◆ **WHAT THE EXERCISE ASKS**
Please give back only the lines below from the one containing "kend f;; ret 0" to the one containing "st <- xc (argptr 1 20);;", each repeated word for word, both ends included.

** Opening ENTRIES PROVIDED block **

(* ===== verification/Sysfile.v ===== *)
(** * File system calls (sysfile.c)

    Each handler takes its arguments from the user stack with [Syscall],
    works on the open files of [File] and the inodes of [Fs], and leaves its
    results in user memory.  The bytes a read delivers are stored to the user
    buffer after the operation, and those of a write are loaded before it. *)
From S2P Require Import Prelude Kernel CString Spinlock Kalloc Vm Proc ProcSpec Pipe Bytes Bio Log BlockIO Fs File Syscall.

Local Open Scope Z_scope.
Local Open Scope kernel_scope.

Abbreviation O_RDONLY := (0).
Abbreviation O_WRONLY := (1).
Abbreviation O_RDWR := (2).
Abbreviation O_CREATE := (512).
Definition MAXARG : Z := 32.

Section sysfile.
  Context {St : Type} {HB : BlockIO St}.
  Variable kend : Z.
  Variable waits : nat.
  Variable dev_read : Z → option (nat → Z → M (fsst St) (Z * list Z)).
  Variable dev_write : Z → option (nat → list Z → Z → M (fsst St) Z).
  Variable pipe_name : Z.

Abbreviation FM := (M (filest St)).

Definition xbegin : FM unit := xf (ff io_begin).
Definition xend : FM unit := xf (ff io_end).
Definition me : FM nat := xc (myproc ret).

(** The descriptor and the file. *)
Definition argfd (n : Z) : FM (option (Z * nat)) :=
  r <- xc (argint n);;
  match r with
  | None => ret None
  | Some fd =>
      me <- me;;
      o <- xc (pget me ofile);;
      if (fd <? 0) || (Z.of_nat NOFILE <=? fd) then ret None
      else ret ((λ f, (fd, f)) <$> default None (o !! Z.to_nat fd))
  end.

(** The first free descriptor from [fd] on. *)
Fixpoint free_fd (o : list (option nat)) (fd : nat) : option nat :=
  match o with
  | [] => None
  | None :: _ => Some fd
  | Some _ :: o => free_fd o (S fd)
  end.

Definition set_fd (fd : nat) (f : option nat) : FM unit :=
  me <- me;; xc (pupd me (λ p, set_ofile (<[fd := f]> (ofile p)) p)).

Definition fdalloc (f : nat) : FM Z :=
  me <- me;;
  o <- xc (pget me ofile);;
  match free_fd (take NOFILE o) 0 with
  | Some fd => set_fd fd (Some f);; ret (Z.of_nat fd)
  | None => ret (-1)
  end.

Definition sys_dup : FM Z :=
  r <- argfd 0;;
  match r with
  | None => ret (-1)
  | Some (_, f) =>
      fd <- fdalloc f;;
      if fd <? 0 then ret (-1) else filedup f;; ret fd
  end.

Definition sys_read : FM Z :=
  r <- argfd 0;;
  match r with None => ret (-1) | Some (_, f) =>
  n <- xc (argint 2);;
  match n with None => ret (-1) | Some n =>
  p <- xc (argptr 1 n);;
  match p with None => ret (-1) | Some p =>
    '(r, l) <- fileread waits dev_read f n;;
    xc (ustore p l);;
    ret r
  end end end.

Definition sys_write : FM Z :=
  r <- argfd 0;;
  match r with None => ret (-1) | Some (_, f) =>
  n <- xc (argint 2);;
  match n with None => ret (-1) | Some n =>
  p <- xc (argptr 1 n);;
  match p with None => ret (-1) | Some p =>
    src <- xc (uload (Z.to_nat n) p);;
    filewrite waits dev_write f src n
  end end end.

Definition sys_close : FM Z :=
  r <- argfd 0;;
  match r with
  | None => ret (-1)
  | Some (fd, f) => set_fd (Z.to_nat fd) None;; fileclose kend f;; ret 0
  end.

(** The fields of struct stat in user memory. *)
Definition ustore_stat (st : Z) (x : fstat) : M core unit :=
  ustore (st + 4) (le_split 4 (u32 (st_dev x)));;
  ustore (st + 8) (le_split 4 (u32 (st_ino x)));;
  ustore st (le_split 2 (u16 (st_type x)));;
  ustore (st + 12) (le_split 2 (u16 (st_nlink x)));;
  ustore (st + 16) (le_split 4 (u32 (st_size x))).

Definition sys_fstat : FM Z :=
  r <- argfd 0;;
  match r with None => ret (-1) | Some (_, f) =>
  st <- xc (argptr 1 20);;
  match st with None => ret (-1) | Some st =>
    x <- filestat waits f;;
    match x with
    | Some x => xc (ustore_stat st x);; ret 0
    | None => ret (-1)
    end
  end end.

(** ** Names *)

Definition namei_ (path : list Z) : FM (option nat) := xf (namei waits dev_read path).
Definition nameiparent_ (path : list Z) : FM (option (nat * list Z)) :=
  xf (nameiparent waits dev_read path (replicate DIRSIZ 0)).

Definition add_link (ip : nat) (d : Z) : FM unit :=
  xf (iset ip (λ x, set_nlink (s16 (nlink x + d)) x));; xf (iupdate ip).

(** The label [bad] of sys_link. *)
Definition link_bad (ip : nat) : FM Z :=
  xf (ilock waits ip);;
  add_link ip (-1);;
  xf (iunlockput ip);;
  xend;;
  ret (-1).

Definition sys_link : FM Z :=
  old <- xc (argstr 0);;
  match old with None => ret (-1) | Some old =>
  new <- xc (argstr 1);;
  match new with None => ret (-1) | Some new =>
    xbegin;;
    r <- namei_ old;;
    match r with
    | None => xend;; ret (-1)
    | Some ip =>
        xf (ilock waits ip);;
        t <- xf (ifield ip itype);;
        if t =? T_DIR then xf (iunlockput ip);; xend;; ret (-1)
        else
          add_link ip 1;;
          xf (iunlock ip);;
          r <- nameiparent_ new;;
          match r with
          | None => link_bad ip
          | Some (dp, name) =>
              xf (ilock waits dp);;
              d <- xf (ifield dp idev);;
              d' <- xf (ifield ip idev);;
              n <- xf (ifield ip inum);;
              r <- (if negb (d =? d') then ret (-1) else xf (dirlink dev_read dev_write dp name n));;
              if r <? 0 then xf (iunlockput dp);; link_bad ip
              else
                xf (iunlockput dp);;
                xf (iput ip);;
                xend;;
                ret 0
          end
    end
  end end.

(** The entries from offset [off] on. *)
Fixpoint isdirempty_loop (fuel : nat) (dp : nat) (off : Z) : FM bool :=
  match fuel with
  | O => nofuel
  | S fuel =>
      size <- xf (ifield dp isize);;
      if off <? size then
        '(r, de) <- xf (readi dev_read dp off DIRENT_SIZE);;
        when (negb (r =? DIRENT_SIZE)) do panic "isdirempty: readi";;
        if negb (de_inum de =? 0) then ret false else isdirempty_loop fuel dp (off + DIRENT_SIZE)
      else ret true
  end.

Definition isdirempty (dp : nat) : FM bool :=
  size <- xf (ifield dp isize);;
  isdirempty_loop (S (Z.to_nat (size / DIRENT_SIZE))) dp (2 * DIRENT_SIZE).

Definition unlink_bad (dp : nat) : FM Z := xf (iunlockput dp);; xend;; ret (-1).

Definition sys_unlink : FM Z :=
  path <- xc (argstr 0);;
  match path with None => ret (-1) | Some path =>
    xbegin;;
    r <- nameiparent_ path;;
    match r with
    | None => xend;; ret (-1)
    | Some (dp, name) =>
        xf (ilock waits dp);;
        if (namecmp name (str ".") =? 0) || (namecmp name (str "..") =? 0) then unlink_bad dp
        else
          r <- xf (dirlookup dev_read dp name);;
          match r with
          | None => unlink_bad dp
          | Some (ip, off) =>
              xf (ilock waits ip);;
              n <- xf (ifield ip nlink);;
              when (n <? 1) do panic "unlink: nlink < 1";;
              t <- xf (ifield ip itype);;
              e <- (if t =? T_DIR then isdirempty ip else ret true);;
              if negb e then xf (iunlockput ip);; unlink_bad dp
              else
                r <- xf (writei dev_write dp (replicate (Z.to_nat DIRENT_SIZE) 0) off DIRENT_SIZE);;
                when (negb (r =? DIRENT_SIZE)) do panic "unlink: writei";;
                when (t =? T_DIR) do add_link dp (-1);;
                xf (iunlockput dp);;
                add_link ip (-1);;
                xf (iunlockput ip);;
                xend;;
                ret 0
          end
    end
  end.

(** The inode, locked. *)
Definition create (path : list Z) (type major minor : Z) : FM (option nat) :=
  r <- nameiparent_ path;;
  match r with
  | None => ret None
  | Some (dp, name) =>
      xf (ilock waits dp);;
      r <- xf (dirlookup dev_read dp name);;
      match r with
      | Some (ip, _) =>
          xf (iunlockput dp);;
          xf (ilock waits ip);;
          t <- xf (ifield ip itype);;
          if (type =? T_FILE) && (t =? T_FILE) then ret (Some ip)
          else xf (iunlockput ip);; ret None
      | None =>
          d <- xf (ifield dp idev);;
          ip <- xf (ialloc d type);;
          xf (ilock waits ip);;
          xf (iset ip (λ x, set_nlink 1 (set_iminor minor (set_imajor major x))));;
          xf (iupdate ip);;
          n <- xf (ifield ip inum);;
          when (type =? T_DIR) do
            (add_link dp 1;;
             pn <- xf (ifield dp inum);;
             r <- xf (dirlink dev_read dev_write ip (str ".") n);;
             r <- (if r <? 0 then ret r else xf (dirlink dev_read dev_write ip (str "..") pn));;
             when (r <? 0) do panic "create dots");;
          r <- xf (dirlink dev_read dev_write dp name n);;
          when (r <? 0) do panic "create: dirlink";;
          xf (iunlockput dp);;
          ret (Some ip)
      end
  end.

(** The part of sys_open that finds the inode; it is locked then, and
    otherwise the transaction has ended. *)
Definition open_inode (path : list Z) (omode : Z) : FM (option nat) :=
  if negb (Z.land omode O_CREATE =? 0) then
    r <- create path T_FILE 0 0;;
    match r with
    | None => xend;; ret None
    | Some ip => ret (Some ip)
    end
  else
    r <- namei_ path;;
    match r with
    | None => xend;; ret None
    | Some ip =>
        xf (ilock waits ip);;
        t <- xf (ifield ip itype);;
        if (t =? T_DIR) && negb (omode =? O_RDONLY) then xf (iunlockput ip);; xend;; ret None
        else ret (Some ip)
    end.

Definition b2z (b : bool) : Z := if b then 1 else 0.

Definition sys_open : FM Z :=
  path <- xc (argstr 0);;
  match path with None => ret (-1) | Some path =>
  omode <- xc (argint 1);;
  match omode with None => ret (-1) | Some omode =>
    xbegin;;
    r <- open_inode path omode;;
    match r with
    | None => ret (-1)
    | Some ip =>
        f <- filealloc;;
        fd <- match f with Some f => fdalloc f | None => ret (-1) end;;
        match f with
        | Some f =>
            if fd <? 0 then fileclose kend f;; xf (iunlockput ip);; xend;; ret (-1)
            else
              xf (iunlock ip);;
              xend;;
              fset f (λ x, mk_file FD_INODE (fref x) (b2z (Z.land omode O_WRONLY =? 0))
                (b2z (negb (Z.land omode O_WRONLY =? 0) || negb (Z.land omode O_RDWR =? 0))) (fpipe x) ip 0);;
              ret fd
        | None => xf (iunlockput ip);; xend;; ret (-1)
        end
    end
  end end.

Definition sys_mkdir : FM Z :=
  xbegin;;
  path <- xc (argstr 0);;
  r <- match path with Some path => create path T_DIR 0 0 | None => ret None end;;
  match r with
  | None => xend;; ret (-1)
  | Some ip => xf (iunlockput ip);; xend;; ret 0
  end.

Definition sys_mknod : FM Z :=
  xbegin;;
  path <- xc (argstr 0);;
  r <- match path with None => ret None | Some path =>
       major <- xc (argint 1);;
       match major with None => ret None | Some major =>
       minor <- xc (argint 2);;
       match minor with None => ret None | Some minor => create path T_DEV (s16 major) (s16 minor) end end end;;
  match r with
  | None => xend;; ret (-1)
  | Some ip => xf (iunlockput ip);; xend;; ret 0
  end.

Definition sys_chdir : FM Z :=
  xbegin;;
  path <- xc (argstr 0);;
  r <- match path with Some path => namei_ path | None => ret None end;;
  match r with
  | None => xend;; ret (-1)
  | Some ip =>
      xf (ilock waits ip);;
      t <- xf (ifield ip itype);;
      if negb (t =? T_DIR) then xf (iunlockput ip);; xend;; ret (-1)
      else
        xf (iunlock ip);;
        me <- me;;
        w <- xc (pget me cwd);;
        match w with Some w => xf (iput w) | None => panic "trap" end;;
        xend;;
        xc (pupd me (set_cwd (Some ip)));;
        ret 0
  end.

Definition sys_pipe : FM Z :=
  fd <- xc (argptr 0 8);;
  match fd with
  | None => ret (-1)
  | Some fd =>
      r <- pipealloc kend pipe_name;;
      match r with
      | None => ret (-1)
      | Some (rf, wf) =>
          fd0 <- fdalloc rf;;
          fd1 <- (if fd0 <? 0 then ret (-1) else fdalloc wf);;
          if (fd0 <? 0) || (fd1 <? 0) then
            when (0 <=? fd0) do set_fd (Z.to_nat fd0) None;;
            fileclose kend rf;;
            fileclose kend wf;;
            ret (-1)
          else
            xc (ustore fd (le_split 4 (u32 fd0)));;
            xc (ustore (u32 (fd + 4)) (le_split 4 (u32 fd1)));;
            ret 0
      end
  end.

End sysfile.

** Closing ENTRIES PROVIDED block **

◆ **SOLVED PROBLEM**
  | Some (fd, f) => set_fd (Z.to_nat fd) None;; fileclose kend f;; ret 0
  end.

(** The fields of struct stat in user memory. *)
Definition ustore_stat (st : Z) (x : fstat) : M core unit :=
  ustore (st + 4) (le_split 4 (u32 (st_dev x)));;
  ustore (st + 8) (le_split 4 (u32 (st_ino x)));;
  ustore st (le_split 2 (u16 (st_type x)));;
  ustore (st + 12) (le_split 2 (u16 (st_nlink x)));;
  ustore (st + 16) (le_split 4 (u32 (st_size x))).

Definition sys_fstat : FM Z :=
  r <- argfd 0;;
  match r with None => ret (-1) | Some (_, f) =>
  st <- xc (argptr 1 20);;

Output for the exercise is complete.